Please write out each entry exactly as it appears.

§ §

(** The children of a map: the keys of the map, in strictly ascending order. *)
Lemma map_children_sorted {A} (xs : list (MapKey * A)) (c : list (MapKey * Tree)) :
  NoDup xs.*1 → (isort entry_key_cmp xs).*1 = c.*1 →
  StronglySorted (cmp_lt (pair_cmp map_key_cmp tree_cmp)) c.
Proof.
  intros Hnd Hc.
  assert (StronglySorted (cmp_lt map_key_cmp) c.*1) as Hs.
  { rewrite <- Hc. assert ((isort entry_key_cmp xs).*1 = isort map_key_cmp xs.*1) as ->.
    { clear. unfold isort. induction xs as [|x xs IH]; cbn; [done|]. rewrite <- IH.
      generalize (foldr (insert_sorted entry_key_cmp) [] xs). intros l.
      induction l as [|y l IHl]; cbn; [done|]. unfold entry_key_cmp at 1.
      destruct (map_key_cmp x.1 y.1); cbn; [done..|]. by rewrite <- IHl. }
    apply sorted_ascending; [apply _|apply isort_sorted; apply _|by rewrite isort_perm]. }
  clear Hc Hnd. induction c as [|[k t] c IH]; [constructor|]. cbn in Hs.
  apply StronglySorted_inv in Hs as [Hs Hk]. constructor; [by apply IH|].
  rewrite Forall_forall in Hk. apply Forall_forall. intros [k' t'] Hin. unfold cmp_lt, pair_cmp. cbn.
  rewrite (Hk k'); [done|]. by apply (list_elem_of_fmap_2 fst) in Hin.
Qed.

§ §

_RESULT_:
(** The children of a map: the keys of the map, in strictly ascending order. *)
Lemma map_children_sorted {A} (xs : list (MapKey * A)) (c : list (MapKey * Tree)) :
  NoDup xs.*1 → (isort entry_key_cmp xs).*1 = c.*1 →
  StronglySorted (cmp_lt (pair_cmp map_key_cmp tree_cmp)) c.
Proof.
  intros Hnd Hc.
  assert (StronglySorted (cmp_lt map_key_cmp) c.*1) as Hs.
  { rewrite <- Hc. assert ((isort entry_key_cmp xs).*1 = isort map_key_cmp xs.*1) as ->.
    { clear. unfold isort. induction xs as [|x xs IH]; cbn; [done|]. rewrite <- IH.
      generalize (foldr (insert_sorted entry_key_cmp) [] xs). intros l.
      induction l as [|y l IHl]; cbn; [done|]. unfold entry_key_cmp at 1.
      destruct (map_key_cmp x.1 y.1); cbn; [done..|]. by rewrite <- IHl. }
    apply sorted_ascending; [apply _|apply isort_sorted; apply _|by rewrite isort_perm]. }
  clear Hc Hnd. induction c as [|[k t] c IH]; [constructor|]. cbn in Hs.
  apply StronglySorted_inv in Hs as [Hs Hk]. constructor; [by apply IH|].
  rewrite Forall_forall in Hk. apply Forall_forall. intros [k' t'] Hin. unfold cmp_lt, pair_cmp. cbn.
  rewrite (Hk k'); [done|]. by apply (list_elem_of_fmap_2 fst) in Hin.
Qed.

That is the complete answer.